Right lets look at standard – base level asset management & banking position – the sort of thing the very best graduate candidates can expect as their first banking job in Jersey. To understand the role of financial analysis and just what analysts do you need to understand the deal cycle of the corporate finance team. By deals we could be talking about follow on offerings, exclusive payments, IPO’s, company mergers or even asset purchases. These all start with the initial pitch to the corporate entity – usually in competition with other banks. This is often referred to as the “beauty parade”. Here senior bankers will present just what the bank can do to assist the company and offer their initial analysis of the potential transaction.
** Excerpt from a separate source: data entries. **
(** ** What a call promises

    [m0] is the manager when the lock was taken, [m] the manager when it is
    released and [h] what the call has done in between: the call has done to
    [m0] what it does as one step, up to interference. *)

Definition call_ok (c : Call) m : Prop :=
  match c with
  | CallAdd _ _ b => (b < s_nextBoost (m_go m))%nat
  | CallUpsertPod _ p | CallDeletePod _ p => (p < s_nextPod (m_go m))%nat
  | _ => True
  end.

Definition unregistered (namespace name : string) m : managerImpl :=
  m_set_go (set_metrics (DeleteBoostConfiguration namespace (s_metrics (m_go m))) (m_go m))
    (m_set_timed (Delete name namespace (m_timedBoosts m))
      (m_set_regular (Delete name namespace (m_regularBoosts m)) m)).

Definition add_post b m0 (err : option error) (h : history) m : Prop :=
  let i := s_boosts (m_go m0) b in
  match Get (b_name i) (b_namespace i) (m_regularBoosts m0) with
  | Some _ => err = Some errStartupCPUBoostAlreadyExists ∧ rely m0 m
  | None => err = None ∧ processed b (m_set_timed (timed_after b m0) (registered b m0)) h m
  end.

Definition update_post (spec : v1alpha1.StartupCPUBoost) m0 (err : option error) (h : history) m : Prop :=
  match Get (v1alpha1.om_Name (v1alpha1.b_Meta spec))
      (v1alpha1.om_Namespace (v1alpha1.b_Meta spec)) (m_regularBoosts m0) with
  | None => err = None ∧ rely m0 m
  | Some b =>
      match LabelSelectorAsSelector (v1alpha1.b_Selector spec),
        mapResourcePolicy (v1alpha1.spec_ResourcePolicy (v1alpha1.b_Spec spec)) with
      | inr sel, inr rp =>
          let m1 := m_set_go (updated b spec sel rp (m_go m0)) m0 in
          err = None ∧ processed b (m_set_timed (timed_after b m1) m1) h m
      | _, _ => err ≠ None ∧ rely m0 m
      end
  end.

(** The boost is one of the pod's namespace that answered that it matches
    the labels the pod has at that moment; without one, all of them answered
    that they do not. *)
Definition answered p m0 (boost : option BoostRef) (h : history) : Prop :=
  let namespace := (orphan_key m0 p).2 in
  match boost with
  | Some b => (∃ n, Get n namespace (m_regularBoosts m0) = Some b) ∧ asked b p true h
  | None => ∀ n b, Get n namespace (m_regularBoosts m0) = Some b → asked b p false h
  end.

Definition upsert_post p m0 (r : option BoostRef * option error) (h : history) m : Prop :=
  let (name, namespace) := orphan_key m0 p in
  answered p m0 r.1 h ∧
  match r with
  | (Some b, err) => handed b p err h ∧
      rely (match err with
            | None => m_set_orphaned (Delete name namespace (m_orphanedPods m0)) m0
            | Some _ => m0
            end) m
  | (None, err) => err = None ∧
      rely (m_set_orphaned (Put name namespace p (m_orphanedPods m0)) m0) m
  end.

Definition delete_pod_post p m0 (r : option BoostRef * option error) (h : history) m : Prop :=
  let (name, namespace) := orphan_key m0 p in
  answered p m0 r.1 h ∧ r.2 = None ∧
  match r.1 with
  | Some b => dropped b p h ∧ rely m0 m
  | None => rely (m_set_orphaned (Delete name namespace (m_orphanedPods m0)) m0) m
  end.

Definition call_post (c : Call) m0 : answer c → history → managerImpl → Prop :=
  match c with
  | CallAdd _ _ b => add_post b m0
  | CallDelete namespace name => λ _ _, rely (unregistered namespace name m0)
  | CallUpdate _ _ spec => update_post spec m0
  | CallUpsertPod _ p => upsert_post p m0
  | CallDeletePod _ p => delete_pod_post p m0
  | CallGet name namespace => λ r _ m, r = GetRegularCPUBoost name namespace m0 ∧ rely m0 m
  | CallGetForPod σ pod => λ r _ m, r = GetCPUBoostForPod_ref σ pod m0 ∧ rely m0 m
  | CallTimeBoosts σ τ => λ r _ m, r = ListAll σ τ (m_timedBoosts m0) ∧ rely m0 m
  end.

(** ** Every call keeps its promise *)

Lemma rely_registered b m m' :
  rely m m' → (b < s_nextBoost (m_go m))%nat → rely (registered b m) (registered b m').
Proof.
  intros Hm Hb. destruct (rely_boost _ _ _ Hm Hb) as ((Hn & Hns & _) & _).
  destruct Hm as [? ? ? Hr ? [? ? ? Hg ? ?]]. split; try done; cbn.
  - by rewrite Hn, Hns, Hr.
  - split; try done. cbn. by rewrite Hg, Hns.
Qed.

Lemma timed_after_registered b m : timed_after b (registered b m) = timed_after b m.
Proof. done. Qed.

Lemma AddRegularCPUBoost_safe rt rt' b h m :
  mgr_inv m → (b < s_nextBoost (m_go m))%nat →
  safe (AddRegularCPUBoost_body rt rt' (Some b)) (add_post b m) h m.
Proof.
  intros Hinv Hb. unfold add_post. set (i := s_boosts (m_go m) b).
  apply safe_lift_gets. intros m1 Hm1. destruct (rely_boost _ _ _ Hm1 Hb) as ((-> & _) & _).
  apply safe_lift_gets. intros m2 Hm2. assert (rely m m2) as Hr2 by by_rely.
  destruct (rely_boost _ _ _ Hr2 Hb) as ((_ & -> & _) & _). fold i.
  apply safe_gets. intros m3 Hm3. assert (rely m m3) as Hr3 by by_rely. rewrite (rely_regular _ _ Hr3).
  destruct (Get _ _ _) as [b'|] eqn:Hg; [intros m' Hm'; split; [done|by_rely]|].
  apply safe_modify. intros m4 Hm4. assert (rely m m4) as Hr4 by by_rely. rewrite (rely_regular _ _ Hr4).
  set (m4' := m_set_regular _ m4). intros m5 Hm5. eexists tt, _. split; [reflexivity|].
  set (m6 := m_set_go _ m5).
  assert (rely (registered b m) m6) as Hm6.
  { etrans; [by apply rely_registered|].
    destruct (rely_boost _ _ _ Hr4 Hb) as ((Hn & Hns & _) & _).
    destruct Hm5 as [? ? ? Hre ? [? ? ? Hga ? ?]]. split; try done; cbn.
    - rewrite Hre. cbn. by rewrite Hn, Hns, (rely_regular _ _ Hr4).
    - split; try done. cbn in Hga |- *. rewrite Hga, Hns. done. }
  assert (b < s_nextBoost (m_go (registered b m)))%nat as Hb6 by done.
  destruct (rely_boost _ _ _ Hm6 Hb6) as (_ & Hlt6).
  eapply safe_call; [apply postProcessNewBoost_safe; [|done]|].
  { eapply adopting_orphans_ok; [by apply (rely_adopting ""), Hm6|]. apply Hinv. }
  cbn beta. intros _ h7 m7 _ Ha7 m' Hm'. split; [done|].
  rewrite (timed_after_rely _ _ _ Hm6 Hb6), timed_after_registered in Ha7.
  eapply processed_rely; [done|apply rely_set_timed, Hm6|exact Ha7|done].
Qed.

Lemma DeleteRegularCPUBoost_safe ns n h m :
  safe (DeleteRegularCPUBoost_body ns n) (λ _ _, rely (unregistered ns n m)) h m.
Proof.
  apply safe_modify. intros m1 Hm1. apply safe_modify. intros m2 Hm2 m3 Hm3.
  eexists tt, _. split; [reflexivity|]. intros m' Hm'. etrans; [|exact Hm'].
  destruct Hm1 as [? ? Ht1 Hr1 ? Hi1], Hm2 as [? ? Ht2 Hr2 ? Hi2], Hm3 as [? ? Ht3 Hr3 ? Hi3]. cbn in *.
  split; cbn; try congruence.
  assert (interferes (m_go m) (m_go m3)) as [? ? ? Hg ? ?] by by_rely.
  split; try done. cbn. by rewrite Hg.
Qed.

Lemma updated_interferes b spec sel rp s s' :
  interferes s s' → (b < s_nextBoost s)%nat →
  interferes (updated b spec sel rp s) (updated b spec sel rp s').
Proof.
  intros [Hi ? ? ? ? Ht] Hb. unfold updated. split; try done.
  - intros b' Hb'. specialize (Hi b' Hb'). rewrite !s_boosts_set_boost. case_decide as Hd; [|done].
    subst b'. destruct Hi as (? & ? & _ & _ & _ & ?). by split_and!.
  - intros Htr.
    assert (∀ s0, all_tracked (set_boost b (b_set_spec (s_boosts s0 b) sel rp
      (mapDurationPolicy (v1alpha1.spec_DurationPolicy (v1alpha1.b_Spec spec)))) s0) ↔ all_tracked s0) as Hall.
    { intros s0. split; intros Ht0 b' Hb' n p Hp; apply (Ht0 b' Hb'); cbn [s_pods set_boost].
      - rewrite s_boosts_set_boost. by case_decide; subst.
      - rewrite s_boosts_set_boost in Hp. by case_decide; subst. }
    apply Hall, Ht, Hall, Htr.
Qed.

Lemma UpdateRegularCPUBoost_safe rt rt' spec h m :
  mgr_inv m → safe (UpdateRegularCPUBoost_body rt rt' spec) (update_post spec m) h m.
Proof.
  intros Hinv. apply safe_gets. intros m1 Hm1. rewrite (rely_regular _ _ Hm1). unfold update_post.
  destruct (Get _ _ _) as [b|] eqn:Hg; [|intros m' Hm'; split; [done|by_rely]].
  destruct (inv_key _ _ Hinv _ _ _ Hg) as (_ & _ & Hb).
  intros m2 Hm2. assert (rely m m2) as Hr2 by by_rely.
  destruct (UpdateFromSpec_keys b spec (m_go m2)) as (err & s & Hu & Hc).
  exists err, (m_set_go s m2). unfold lift. rewrite Hu. split; [done|]. destruct err as [e|].
  { destruct Hc as [-> Hno]. rewrite m_set_go_id. intros m' Hm'.
    destruct (LabelSelectorAsSelector _); [split; [done|by_rely]|].
    destruct (mapResourcePolicy _); [split; [done|by_rely]|]. by destruct (Hno _ _ eq_refl eq_refl). }
  destruct Hc as (sel & rp & -> & -> & ->).
  set (m1' := m_set_go (updated b spec sel rp (m_go m)) m). set (m3 := m_set_go _ m2).
  assert (rely m1' m3) as Hm3.
  { destruct Hr2. split; try done. by apply updated_interferes. }
  assert (b < s_nextBoost (m_go m1'))%nat as Hb1 by done.
  destruct (rely_boost _ _ _ Hm3 Hb1) as (_ & Hlt3).
  eapply safe_call; [apply postProcessNewBoost_safe; [|done]|].
  { eapply adopting_orphans_ok; [by apply (rely_adopting ""), Hm3|]. apply Hinv. }
  cbn beta. intros _ h4 m4 _ Ha4 m' Hm'. split; [done|].
  rewrite (timed_after_rely _ _ _ Hm3 Hb1) in Ha4.
  eapply processed_rely; [done|apply rely_set_timed, Hm3|exact Ha4|done].
Qed.

Lemma first_match_safe boosts p h m :
  safe (first_match boosts p) (λ r h' m', rely m m' ∧
    match r with
    | Some b => b ∈ boosts ∧ asked b p true h'
    | None => ∀ b, b ∈ boosts → asked b p false h'
    end) h m.
Proof.
  revert h m. induction boosts as [|b boosts IH]; intros h m.
  { intros m' Hm'. split; [done|]. by intros b ?%not_elem_of_nil. }
  apply safe_lift_gets. intros m1 Hm1. pose proof (did_read_go h _ m1 : asked b p _ _) as Ha.
  destruct (impl_Matches _ _) eqn:Hmat.
  - intros m' Hm'. split; [by_rely|]. split; [left|exact Ha].
  - safe_use IH. intros r h' m' Hh' [Hm' Hr]. split; [by_rely|]. destruct r as [b'|].
    + destruct Hr as [Hin Hb']. split; [by right|done].
    + intros b' [->|Hb']%elem_of_cons; [by eapply asked_mono|by apply Hr].
Qed.

Lemma getMatchingBoost_safe σ p h m :
  (p < s_nextPod (m_go m))%nat →
  safe (getMatchingBoost_body σ p) (λ r h' m', rely m m' ∧ answered p m r h') h m.
Proof.
  intros Hp. apply safe_lift_gets. intros m1 Hm1. apply safe_gets. intros m2 Hm2.
  assert (rely m m2) as Hr2 by by_rely.
  change (pod_Namespace _) with (orphan_key m1 p).2. rewrite (rely_key _ _ _ Hm1 Hp), (rely_regular _ _ Hr2).
  safe_use first_match_safe. intros r h' m' Hh' [Hm' Hr]. split; [by_rely|]. unfold answered. destruct r as [b|].
  - destruct Hr as [Hb Ha]. split; [by apply elem_of_List in Hb|done].
  - intros n b Hb. apply Hr, elem_of_List. by exists n.
Qed.

Lemma answered_mono p m0 r h h' : answered p m0 r h → h ⊆ h' → answered p m0 r h'.
Proof.
  intros Hf Hh. destruct r as [b|]; cbn in *.
  - split; [apply Hf|]. by eapply asked_mono; [apply Hf|].
  - intros n b Hb. eapply asked_mono; [by eapply Hf|done].
Qed.

Lemma delete_orphan_safe p (m0 : managerImpl) {A} (a : A) (Q : A → history → managerImpl → Prop) h m :
  rely m0 m → (p < s_nextPod (m_go m0))%nat →
  (∀ h' m', h ⊆ h' →
     rely (m_set_orphaned (Delete (orphan_key m0 p).1 (orphan_key m0 p).2 (m_orphanedPods m0)) m0) m' →
     Q a h' m') →
  safe (Atomic (delete_orphan p) (λ _, Stop a)) Q h m.
Proof.
  intros Hm Hp HQ. apply safe_modify. intros m1 Hm1 m' Hm'. apply HQ; [set_solver|]. etrans; [|exact Hm'].
  assert (rely m0 m1) as Hr1 by by_rely. cbn zeta.
  change (pod_Name _) with (orphan_key m1 p).1. change (pod_Namespace _) with (orphan_key m1 p).2.
  rewrite (rely_key _ _ _ Hr1 Hp), (rely_orphaned _ _ Hr1). by apply rely_set_orphaned.
Qed.

Lemma Manager_UpsertPod_safe rt p h m :
  (p < s_nextPod (m_go m))%nat → safe (Manager_UpsertPod_body rt p) (upsert_post p m) h m.
Proof.
  intros Hp. unfold upsert_post. destruct (orphan_key m p) as [name ns] eqn:Hkey.
  eapply safe_call; [by apply getMatchingBoost_safe|]. cbn beta. intros [b|] h1 m1 _ [Hm1 Hf].
  - apply safe_UpsertPod; [by eapply rely_alloc|]. intros err m2 s3 Hm2 Hu Hm3. set (m3 := m_set_go s3 m2) in *.
    set (h3 := h1 ++ _) in *. assert (answered p m (Some b) h3) as Ha3 by (eapply answered_mono; [exact Hf|set_solver]).
    assert (handed b p err h3) as Hh3 by (split; [apply Ha3|eauto]).
    destruct err as [e|]; [intros m' Hm'; split; [done|]; split; [done|by_rely]|].
    eapply (delete_orphan_safe p m); [by_rely|done|]. rewrite Hkey. intros h' m' Hh' Hm'.
    split; [by eapply answered_mono|]. split; [by eapply handed_mono|done].
  - apply safe_lift_gets. intros m2 Hm2. apply safe_modify. intros m3 Hm3 m' Hm'.
    assert (rely m m2) as Hr2 by by_rely. assert (rely m m3) as Hr3 by by_rely.
    split; [|split; [done|]].
    + eapply answered_mono; [exact Hf|set_solver].
    + pose proof (rely_key _ _ _ Hr2 Hp) as Hk2. rewrite Hkey in Hk2. unfold orphan_key in Hk2.
      injection Hk2 as Hk2 Hk2'. rewrite Hk2, Hk2', (rely_orphaned _ _ Hr3) in Hm'.
      etrans; [|exact Hm']. by apply rely_set_orphaned.
Qed.

Lemma Manager_DeletePod_safe rt p h m :
  (p < s_nextPod (m_go m))%nat → safe (Manager_DeletePod_body rt p) (delete_pod_post p m) h m.
Proof.
  intros Hp. unfold delete_pod_post. destruct (orphan_key m p) as [name ns] eqn:Hkey.
  eapply safe_call; [by apply getMatchingBoost_safe|]. cbn beta. intros [b|] h1 m1 _ [Hm1 Hf].
  - apply safe_DeletePod. intros m2 s3 Hm2 Hd Hm3 m' Hm'. set (h3 := h1 ++ _) in *.
    assert (answered p m (Some b) h3) as Ha3 by (eapply answered_mono; [exact Hf|set_solver]).
    split; [done|split; [done|split; [|by_rely]]]. split; [apply Ha3|eauto].
  - eapply (delete_orphan_safe p m); [by_rely|done|]. rewrite Hkey. intros h' m' Hh' Hm'.
    split; [by eapply answered_mono|done].
Qed.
One of the key tools employed by the senior bankers is the “pitch book”. These days this is usually a PowerPoint presentation in soft and hard copy that describes the qualifications of the bank and detailed analysis of the existing marketplace. More often than not it also includes a valuation of the potential client, their proposed new entity and any other metrics that will illustrate the skills of the corporate banking department. Should the company like what it hears and want to pursue this transaction then it will use the bank to execute it on their behalf. Sometimes these can happen quickly – on other occasions they have been known to take years. A successful corporate banking division will have several deals on the go at any one time.
The Junior Analyst quite often starts their Jersey banking careers by helping but these “pitch books” together. Should a Jersey based Junior Analyst show strong skills and gain the confidence of the senior bankers they can expect at some point to accompany them to assist in executing one of these deals.
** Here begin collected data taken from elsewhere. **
Lemma loop_reachable_inv client s l :
  s_nextBoost s = 0%nat → rtc loop_step (loop_start client s) l → loop_inv l.
Proof.
  intros Hs. apply (rtc_ind_r (λ l, loop_inv l) _); [by apply loop_start_inv|].
  intros l1 l2 _ Hstep Hinv. by eapply loop_step_inv.
Qed.

(** Until the loop has returned, its goroutine or one of the check's can
    move, or it waits for a tick or the end of the context. *)
Lemma loop_progress l :
  loop_inv l →
  match lp_phase l with
  | LoopReturned => True
  | Selecting => (∃ l', start_step l l') ∨ lp_tick l = false ∧ lp_cancelled l = false
  | _ => ∃ l', start_step l l'
  end.
Proof.
  intros [_ Hmax _ _ Hck]. destruct (lp_phase l) as [| |c|] eqn:Hph; cbn in Hck.
  - eexists. by apply start_running.
  - destruct (lp_tick l) eqn:Ht; [left; eexists; by apply (start_tick _ order_fwd (λ _, order_fwd))|].
    destruct (lp_cancelled l) eqn:Hc; [left; eexists; by apply start_stop|by right].
  - destruct Hck as [Hc _].
    destruct (tick_progress DefaultMaxGoroutines (t_set_go (m_go (lp_m l)) c)) as [Hfin|(a & c' & Hf)].
    + unfold DefaultMaxGoroutines. lia.
    + by apply set_go_control.
    + eexists. apply (start_checked _ c {| request_order := id; request_order_perm := λ l, Permutation_refl l |});
        [done|by destruct Hfin as (_ & _ & _ & ? & _)].
    + eexists. eapply start_check; [done|]. rewrite Hmax. exact Hf.
  - done.
Qed.
End invariant.

(** ** Every expired pod is dealt with *)

Section liveness.
Context `{QuantityLib} `{SelectorLib} `{AnnotationJSON} `{!PatchLib} `{MetricVecLib} `{!PodClient}.
Context `{!PodClientBasics}.
Implicit Types (m : managerImpl) (s : GoState) (c : Tick).

(** Boost [b] tracks the pod behind [p] and its fixed duration is over at
    instant [t0]. *)
Definition expired (t0 : Z) (b : BoostRef) (p : PodRef) s : Prop :=
  ∃ n pol, b_durationPolicies (s_boosts s b) !! duration.FixedDurationPolicyName = Some pol ∧
    b_pods (s_boosts s b) !! n = Some p ∧ duration.Valid pol t0 (s_pods s p) = false.

(** A step of the check after instant [t0]; the rest of the program may
    interfere, but leaves the expired pod with the boost. *)
Definition timely_step (N : nat) (t0 : Z) (b : BoostRef) (p : PodRef) c c' : Prop :=
  ∃ s a, (expired t0 b p (t_go c) → expired t0 b p s) ∧
    (∀ σ now, a = RunProducer σ now → ∀ n, t0 ≤ now n) ∧
    fire N a (t_set_go s c) = Some (Done c').

Lemma timely_tick_step N t0 b p c c' : timely_step N t0 b p c c' → tick_step N c c'.
Proof. intros (s & a & _ & _ & Hf). by exists s, a. Qed.

(** Either the pod was handed out, or its boost is still to be validated. *)
Record pursued (t0 : Z) (b : BoostRef) (p : PodRef) c : Prop := {
  pu_nodup : NoDup (pr_boosts (t_producer c));
  pu_later t : t ∈ t_produced c → t.1 ∉ pr_boosts (t_producer c);
  pu_pod : (∃ b', (b', p) ∈ t_produced c) ∨ b ∈ pr_boosts (t_producer c) ∧ expired t0 b p (t_go c)
}.

(** Validating the boost hands out its expired pods. *)
Lemma validate_hands_out σ now t0 b p s l s' :
  ValidatePolicy σ now b duration.FixedDurationPolicyName s = Done (l, s') →
  (∀ n, t0 ≤ now n) → expired t0 b p s → p ∈ l.
Proof.
  intros Hv Hnow (n & pol & Hpol & Hn & Hval).
  destruct (ValidatePolicy_spec σ now b duration.FixedDurationPolicyName s) as (l' & Hv' & Hl).
  assert (l = l') as -> by congruence. apply Hl. exists pol, n. split_and!; [done|done|].
  by apply (duration.policy_expiry_permanent _ _ _ t0 (now n) (Hnow n) eq_refl).
Qed.

(** A reversion for another boost, of another pod, leaves the pod alone. *)
Lemma revert_other_expired σ t0 b p (t : podRevertTask) s err s' :
  RevertResources σ t.1 t.2 s = Done (err, s') → t.1 ≠ b → t.2 ≠ p → expired t0 b p s → expired t0 b p s'.
Proof.
  unfold RevertResources. intros Hr Hb Hp (n & pol & Hpol & Hn & Hv).
  destruct (revertResources_cases σ t.1 t.2 s) as (e & s1 & Hr' & Hc). rewrite Hr' in Hr. injection Hr as -> ->.
  assert (s_boosts s' b = s_boosts s b ∧ s_pods s' p = s_pods s p) as [Hsb Hsp].
  { destruct err.
    - split; [by rewrite (touches_boosts _ _ _ Hc)|]. by apply (touches_other _ _ _ Hc).
    - destruct Hc as ([Ho _ _ _] & _ & Hop). split; [by apply Ho|by apply Hop]. }
  exists n, pol. by rewrite Hsb, Hsp.
Qed.

Lemma pursued_interfere t0 b p s c :
  (expired t0 b p (t_go c) → expired t0 b p s) → pursued t0 b p c → pursued t0 b p (t_set_go s c).
Proof. intros Hs [? ? Hp]. split; try done. cbn. naive_solver. Qed.

(** What a worker reverts was handed out. *)
Lemma reverting_produced c i t : data_inv c → t_workers c !! i = Some (Reverting t) → t ∈ t_produced c.
Proof.
  intros Hd Hi. rewrite (di_tasks _ Hd). apply elem_of_app. right. apply elem_of_app. right.
  apply elem_of_app. left. apply list_elem_of_bind. exists (Reverting t). split; [left|].
  by eapply list_elem_of_lookup_2.
Qed.

Lemma pursued_progress t0 b p a c c' :
  (∀ σ now, a = RunProducer σ now → ∀ n, t0 ≤ now n) →
  data_inv c → progressed a c c' → pursued t0 b p c → pursued t0 b p c'.
Proof.
  intros Hnow Hd [Hb Hp _ Hg|σ now b1 pods Ha Hb Hv Hp _ Hg|i σ t err Hi Hr Hb Hp _] [Hnd Hlat Hpod].
  - by split; rewrite ?Hb, ?Hp, ?Hg.
  - rewrite Hb in *. apply NoDup_cons in Hnd as [Hb1 Hnd]. split; [done|..]; rewrite Hp.
    + intros t [Ht%Hlat|Ht]%elem_of_app; [by intros ?; apply Ht; right|].
      apply list_elem_of_fmap in Ht as (p' & -> & _). done.
    + rewrite Hg. destruct Hpod as [(b' & Hb')|[[->|Hin]%elem_of_cons Hexp]].
      * left. exists b'. apply elem_of_app. by left.
      * left. exists b1. apply elem_of_app. right. apply list_elem_of_fmap. exists p. split; [done|].
        eapply validate_hands_out; [done|by eapply Hnow|done].
      * by right.
  - split; rewrite ?Hb, ?Hp; [done|done|]. destruct Hpod as [|[Hin Hexp]]; [by left|].
    apply (reverting_produced _ _ _ Hd) in Hi. destruct (decide (t.2 = p)) as [<-|Hne].
    + left. exists t.1. by destruct t.
    + right. split; [done|]. apply (revert_other_expired _ _ _ _ _ _ _ _ Hr); [|done|done].
      intros <-. by apply (Hlat t).
Qed.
This sounds simple enough but there is a lot to a Junior Analysts Jersey job. The first point that should be made is the level of drive and commitment that will be expected from you. In this, probably your first private banking job in Jersey you will work very hard – rising at the crack of dawn and ending long after dark. Much of your weekend will be filled with catching up on training and knowledge you need but have no time to study for in the week! Expect to work a real world week of around eighty hours!
Your day to day duties will revolve around the preparation of a series of analysis. The first and easiest to explain is “Comps” or comparable companies’ analysis. This is a way to value companies and publicly traded organizations. By using this methodology to create your analysis you can structure intricate and complex financials and create a real world snapshot of how value is created in a market segment or industrial sector. The second major area that you will be asked to create analysis around in this Jersey banking job is discounted profit analysis or DCF for short. The DCF is a key component of the pitch book as it needs you to build financial models for the target company, working out its weighted cost of capital and using it to discount certain cash flows so being able to ascertain its real value.
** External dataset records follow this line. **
(** Pod events.  In every reachable state the handlers return; an
    update whose conditions did not change does nothing; and whatever is
    added to the work queue is one request, for a boost registered in the
    pod's namespace whose selector matches the pod. *)
Theorem pod_events_enqueue client s m rt (p old : PodRef) :
  s_nextBoost s = 0%nat → rtc mgr_step (NewManagerWithTicker client s) m →
  (p < s_nextPod (m_go m))%nat →
  let pod := s_pods (m_go m) p in
  let sound reqs := reqs = [] ∨ ∃ n b, reqs = [(n, pod_Namespace pod)] ∧
    GetRegularCPUBoost n (pod_Namespace pod) m = Some b ∧
    impl_Matches (s_boosts (m_go m) b) pod = true in
  (∃ reqs m', PodHandler_Create rt (PodObject p) m = Done (reqs, m') ∧ sound reqs) ∧
  (∃ reqs m', PodHandler_Delete rt (PodObject p) m = Done (reqs, m') ∧ sound reqs) ∧
  (∃ reqs m', PodHandler_Update rt (PodObject old) (PodObject p) m = Done (reqs, m') ∧ sound reqs ∧
     (pod_Conditions pod = pod_Conditions (s_pods (m_go m) old) → reqs = [] ∧ m' = m)).
Proof.
  intros Hs Hr Hp pod sound. apply reachable_inv in Hr as Hinv; [|done].
  destruct (upsert_requests rt p m Hinv Hp) as (boost & err & m1 & Hu & Hinv1 & Hnone & Hsome).
  assert (∃ reqs m', (let! (boost, err) := Manager_UpsertPod rt p in
    match err with Some _ => ret [] | None => enqueue boost end) m = Done (reqs, m') ∧ sound reqs)
    as (reqs & m' & Hup & Hsound).
  { rewrite (bind_Done _ _ _ _ _ Hu). cbn beta match.
    destruct err as [e|]; [by eexists _, _; split; [reflexivity|left]|]. destruct boost as [b|].
    - destruct (Hsome b eq_refl) as (n & Hn & Hm & He). eexists _, _. split; [exact He|]. right. eauto.
    - destruct (Hnone eq_refl) as (_ & He). eexists _, _. split; [exact He|]. by left. }
  split_and!.
  - by exists reqs, m'.
  - destruct (Manager_DeletePod_spec rt p m Hinv) as ([bo er] & m2 & Hd & Hinv2 & Hreg & Her & Hc).
    cbn [fst snd] in *. subst er. unfold PodHandler_Delete. rewrite (bind_Done _ _ _ _ _ Hd). cbn beta match.
    fold pod in Hc. destruct (getMatchingBoost _ pod m) as [b|] eqn:Hb.
    + destruct Hc as (-> & _). apply getMatchingBoost_Some in Hb as [(n & Hn) Hm].
      eexists _, _. split; [apply (enqueue_registered _ _ n (pod_Namespace pod)); [done|by rewrite Hreg]|].
      right. by exists n, b.
    + destruct Hc as (-> & _). eexists _, _. split; [reflexivity|]. by left.
  - unfold PodHandler_Update. rewrite bind_gets. fold pod. case_bool_decide as Hcond.
    + eexists _, _. split; [reflexivity|]. split; [by left|done].
    + exists reqs, m'. done.
Qed.
End properties.

(** ** Witnesses *)

Module ConcreteBoosts.
Fixpoint set_condition (l : list v1alpha1.Condition) (c : v1alpha1.Condition) : list v1alpha1.Condition :=
  match l with
  | [] => [c]
  | d :: l => if decide (has_type (v1alpha1.cond_Type c) d) then c :: l else d :: set_condition l c
  end.

#[local] Instance conditions : ConditionLib := {| SetStatusCondition := set_condition |}.
#[local] Instance conditions_laws : ConditionLaws.
Proof.
  split.
  - intros l c. induction l as [|d l IH]; cbn; [left|]. case_decide; [left|by right].
  - intros l c t Ht. induction l as [|d l IH]; cbn [SetStatusCondition conditions set_condition].
    + rewrite filter_cons_False; [done|]. unfold has_type. congruence.
    + cbn [SetStatusCondition conditions] in IH. case_decide as Hd; rewrite !filter_cons.
      * rewrite decide_False by (unfold has_type; congruence).
        rewrite decide_False; [done|]. unfold has_type in *. congruence.
      * by rewrite IH.
  - intros l c. induction l as [|d l IH]; cbn.
    + by rewrite decide_True.
    + case_decide as Hd; cbn; [by rewrite decide_True|]. rewrite decide_False by done.
      cbn in IH. by rewrite IH.
Qed.

#[local] Existing Instances ConcreteQuantity.lib ConcreteSelector.lib.

(** Boosts by name and namespace; updates of stored objects are accepted. *)
Abbreviation store := (gmap (string * string) v1alpha1.StartupCPUBoost).

Definition boost_key (b : v1alpha1.StartupCPUBoost) : string * string :=
  (v1alpha1.om_Name (v1alpha1.b_Meta b), v1alpha1.om_Namespace (v1alpha1.b_Meta b)).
Further sorts of research you might be asked to create include precedent purchases analyses and leveraged buyout products (LBO?s to their fans). The key thing to remember is to triple check your work, ensuring there are no errors that can be seen in the pitch book.
Most Jersey based banks have first rate training programs and have a series of mentoring and guide analysis templates the budding junior analyst can use. It is a steep learning curve but one that can lead to a very rewarding career in banking as the best senior bankers need a detailed understanding of analysis and how to deploy it. What better way to learn this than having actually worked in preparing the analysis for a pitch book.
So all in all the role of a Junior Analyst is an excellent way to get into private banking in Jersey. Just be aware you will have to pull the odd all nighter to survive the first few months’ hard slog, but always keep the bigger picture in mind. There is no better way to build a career in banking by starting at this sort of banking job in Jersey.